In this scenario, agrovoltaics emerges as the key to demonstrating that it is possible to achieve maximum synergy between photovoltaic energy and the agricultural sector, whether crops or livestock, through the installation of solar panels on agricultural land. In this way, this alternative is positioned as one of the solutions to advance in the fight against climate change, while offering the possibility of achieving additional uses and profitability to the land where photovoltaic projects are located.
The coexistence of the agricultural world and solar energy is not only possible, but highly beneficial. Agrovoltaics can optimize land use, but also generate benefits such as improved biodiversity, the coexistence of agricultural and livestock activities, and enhanced productivity. Beyond providing clean energy, the elevation of solar panels above crop fields improves farm efficiency by providing shade, reducing temperatures and preventing water evaporation. It also helps protect the crops from hail and heavy rains, creating a more favorable environment for fruit and vegetable growth.

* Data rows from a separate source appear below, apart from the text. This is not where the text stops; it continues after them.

(** * simple-crm: the tabular data engine of [script.js]

    A shallow embedding of the data engine of class [SimpleCRM]: the venue
    store with import, export and duplicate detection, the filtered, sorted
    and paginated view, the edit dialog, the change history and its table,
    the status pipeline and the board, the location table, its search and
    the location resolver.

    Conventions of the embedding.
    - A JavaScript string is a [string] of bytes; [trim] and [toLowerCase]
      act on the ASCII range (white space 9-13 and 32, letters A-Z).
    - A plain object used as an insertion-ordered map (a venue record,
      [geoData]) is an association list with one entry per key, in the
      order of insertion.  This is the order of [Object.keys] for keys
      that do not read as array indices; a key such as 2024, which the
      engine lists before the others, is not told apart.
    - Venue records are shared between [venues] and [filteredVenues] by
      reference: the state carries a heap of objects and both arrays hold
      locations.
    - Numbers of [Number] and [parseFloat] are exact rationals extended by
      the two infinities and NaN; page numbers and counts are integers.
    - The clock ([new Date().toISOString()]), the locale formatting of a
      date and the contents of DOM inputs are arguments of the operations
      that read them. *)

From Stdlib Require Import Bool Ascii String List ZArith QArith Lia.
From Stdlib Require Import Sorting.Sorted Sorting.Permutation.
Import ListNotations.

Local Open Scope string_scope.
Local Open Scope Z_scope.
Local Open Scope list_scope.

(** ** JavaScript string primitives *)

Module JsString.

(** White space removed by [String.prototype.trim] (ASCII range). *)
Definition isWhite (c : ascii) : bool :=
  let n := nat_of_ascii c in
  ((9 <=? n) && (n <=? 13))%nat || (n =? 32)%nat.

Fixpoint trimStart (s : string) : string :=
  match s with
  | EmptyString => EmptyString
  | String c r => if isWhite c then trimStart r else s
  end.

(** [trimEnd] drops the longest white suffix. *)
Fixpoint trimEnd (s : string) : string :=
  match s with
  | EmptyString => EmptyString
  | String c r =>
      match trimEnd r with
      | EmptyString => if isWhite c then EmptyString else String c EmptyString
      | r' => String c r'
      end
  end.

Definition trim (s : string) : string := trimEnd (trimStart s).

Definition lowerChar (c : ascii) : ascii :=
  let n := nat_of_ascii c in
  if ((65 <=? n) && (n <=? 90))%nat then ascii_of_nat (n + 32) else c.

Fixpoint toLowerCase (s : string) : string :=
  match s with
  | EmptyString => EmptyString
  | String c r => String (lowerChar c) (toLowerCase r)
  end.

(** [s.startsWith(p)]. *)
Definition startsWith (s p : string) : bool := String.prefix p s.

(** [s.includes(sub)]: [sub] occurs somewhere in [s]. *)
Fixpoint includes (s sub : string) : bool :=
  String.prefix sub s ||
  match s with
  | EmptyString => false
  | String _ r => includes r sub
  end.

(** [s.split(sep)] for a one-character separator: never the empty list. *)
Fixpoint split (sep : ascii) (s : string) : list string :=
  match s with
  | EmptyString => [EmptyString]
  | String c r =>
      if Ascii.eqb c sep then EmptyString :: split sep r
      else match split sep r with
           | [] => [String c EmptyString]
           | w :: ws => String c w :: ws
           end
  end.

Fixpoint drop (n : nat) (s : string) : string :=
  match n, s with
  | O, _ => s
  | S n', String _ r => drop n' r
  | S _, EmptyString => EmptyString
  end.

(** [s.replace(pat, rep)] with a string pattern: the first occurrence only. *)
Fixpoint replaceFirst (s pat rep : string) : string :=
  if String.prefix pat s then String.append rep (drop (String.length pat) s)
  else match s with
       | EmptyString => EmptyString
       | String c r => String c (replaceFirst r pat rep)
       end.

(** The regular expressions built by [new RegExp(abbr, 'g')] from the keys
    of the city table: every character stands for itself except the dot,
    which matches any character but a line terminator. *)
Inductive pchar : Type :=
| PLit (c : ascii)
| PAny.

Fixpoint regexOfSource (src : string) : list pchar :=
  match src with
  | EmptyString => []
  | String c r =>
      (if Ascii.eqb c "."%char then PAny else PLit c) :: regexOfSource r
  end.

Definition isLineTerminator (c : ascii) : bool :=
  let n := nat_of_ascii c in ((n =? 10) || (n =? 13))%nat.

Definition pcharMatches (p : pchar) (c : ascii) : bool :=
  match p with
  | PLit d => Ascii.eqb c d
  | PAny => negb (isLineTerminator c)
  end.

(** The rest of [s] after a match of [re] anchored at its start. *)
Fixpoint matchAt (re : list pchar) (s : string) : option string :=
  match re, s with
  | [], _ => Some s
  | p :: re', String c r => if pcharMatches p c then matchAt re' r else None
  | _ :: _, EmptyString => None
  end.

(** [s.replace(re, rep)] with the global flag, for a pattern that matches
    no empty string: matches are taken leftmost first and do not overlap.
    [fuel] bounds the number of scanning steps; [regexReplaceAll] gives
    enough for the whole string. *)
Fixpoint regexReplaceFrom (fuel : nat) (re : list pchar) (rep s : string)
  : string :=
  match fuel with
  | O => s
  | S fuel' =>
      match s with
      | EmptyString => EmptyString
      | String c r =>
          match matchAt re s with
          | Some rest => String.append rep (regexReplaceFrom fuel' re rep rest)
          | None => String c (regexReplaceFrom fuel' re rep r)
          end
      end
  end.

Definition regexReplaceAll (re : list pchar) (rep s : string) : string :=
  match re with
  | [] => s
  | _ => regexReplaceFrom (S (String.length s)) re rep s
  end.

(** String comparison with [<]: by code units, a proper prefix is smaller. *)
Definition ltb (a b : string) : bool :=
  match String.compare a b with Lt => true | _ => false end.

End JsString.

(** ** JavaScript numbers read from strings *)

Module JsNumber.

(** The value of a numeric string.  Finite values are exact rationals: the
    model agrees with IEEE doubles on every comparison of two cells unless
    the cells differ by less than the rounding of their doubles or exceed
    the double range. *)
Inductive num : Type :=
| NaN
| Fin (q : Q)
| PosInf
| NegInf.

(** The value of character [c] as a digit of [base], for bases up to 16. *)
Definition digitOfBase (base : Z) (c : ascii) : option Z :=
  let n := Z.of_nat (nat_of_ascii c) in
  let v := if (48 <=? n) && (n <=? 57) then n - 48
           else if (97 <=? n) && (n <=? 102) then n - 87
           else if (65 <=? n) && (n <=? 70) then n - 55
           else 16 in
  if v <? base then Some v else None.
(* ===== verification/_CoqProject ===== *)
-Q . S2P
Prelude.v
Text.v
Boundary.v
CharOffsets.v
Sha.v
ShaSpec.v
Encoding.v
Otp.v
OtpSpec.v
Telnet.v
TelnetLogin.v
Xymodem.v
XymodemSpec.v
XymodemDelivery.v
Zmodem.v
Mailbox.v
EventQueue.v
TmuxControl.v
TmuxHandshake.v
TmuxInput.v
Policy.v
PolicySpec.v
OutputStore.v
Capability.v
Approvals.v
ApprovalsSpec.v
Prompt.v
InputTracker.v
InputTrackerSpec.v
ShellEdit.v
ShellEditSpec.v
CommandShell.v
HexDocument.v
TextEdit.v
TextEditSpec.v
ShellArgs.v
AgentCapture.v
AgentCaptureSpec.v
CaptureFilters.v
SyncTypes.v
SyncEffects.v
SyncLogic.v
SyncHeads.v
SyncHeadsSpec.v
SyncProtocol.v
SyncReadSpec.v
SyncUpload.v
SyncSafety.v
CloudSync.v
CloudSafety.v
CloudConflict.v
CloudConflictSafety.v
SyncWorld.v
SyncTotal.v
SyncConverge.v
SyncSpec.v
AutoSync.v
AutoSyncRun.v
BlockingJobs.v
BlockingJobsSpec.v
RemoteFrame.v
RemoteRects.v
RemoteBudget.v
RemoteIpc.v
RemoteIpcSpec.v
RemoteQueue.v
RemoteReader.v
RemoteReaderSpec.v
RemoteHandshake.v
RemoteProgress.v
RemoteTrial.v
RemoteHeartbeat.v
RemoteHelper.v
RemoteWriter.v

Specifically, in Lleida, where the agricultural system is key to the economy and employment generation, the abundance of agricultural land – almost 827 hectares of Useful Agricultural Area in 2020,according to INE agricultural census data – presents a unique opportunity for this alternative, contributing to the energy transition. In fact, according to a report published by Nature magazine in 2019, the world’s energy demand could be supplied by solar production if 1% of farmland were converted to an agrovoltaic system.
Finally,dispelling the myth that renewable energy companies are enemies of the agricultural sector is imperative, they should be seen as great allies.Instead of seeing the expansion of renewable energies as a threat to agriculture, we must understand that they are great allies to protect agricultural activity from climate change, diversify income to strengthen the rural economy and improve land productivity.
In Catalonia, the first agrovoltaic solar parks are already taking off. Among the most advanced initiatives is the “La Romiguera” plant in Montblanc, promoted by Energies Renovables Terra Ferma. It is an example of coexistence between energy production and organic cultivation of cereals and legumes, along with aromatic herbs with a pollination area and a refuge of biodiversity free of pesticides and pollutants. In Lleida, the first projects are also beginning to emerge, such as the one in Vilagrassa (Urgell), promoted by KM0, where photovoltaic energy production will be combined with the cultivation of apple trees, and solar panels will be installed at a height above the tree canopy.
What is certain is that the sun will continue to rise early. For this reason, agrovoltaics is emerging as a solution in Catalonia and, more specifically, in Lleida, to move towards a clean energy model and reinforce the path towards energy sovereignty. Undoubtedly, the availability of agricultural land is an alternative to boost agricultural and livestock production, while contributing to the generation of sustainable energy, achieving the key balance.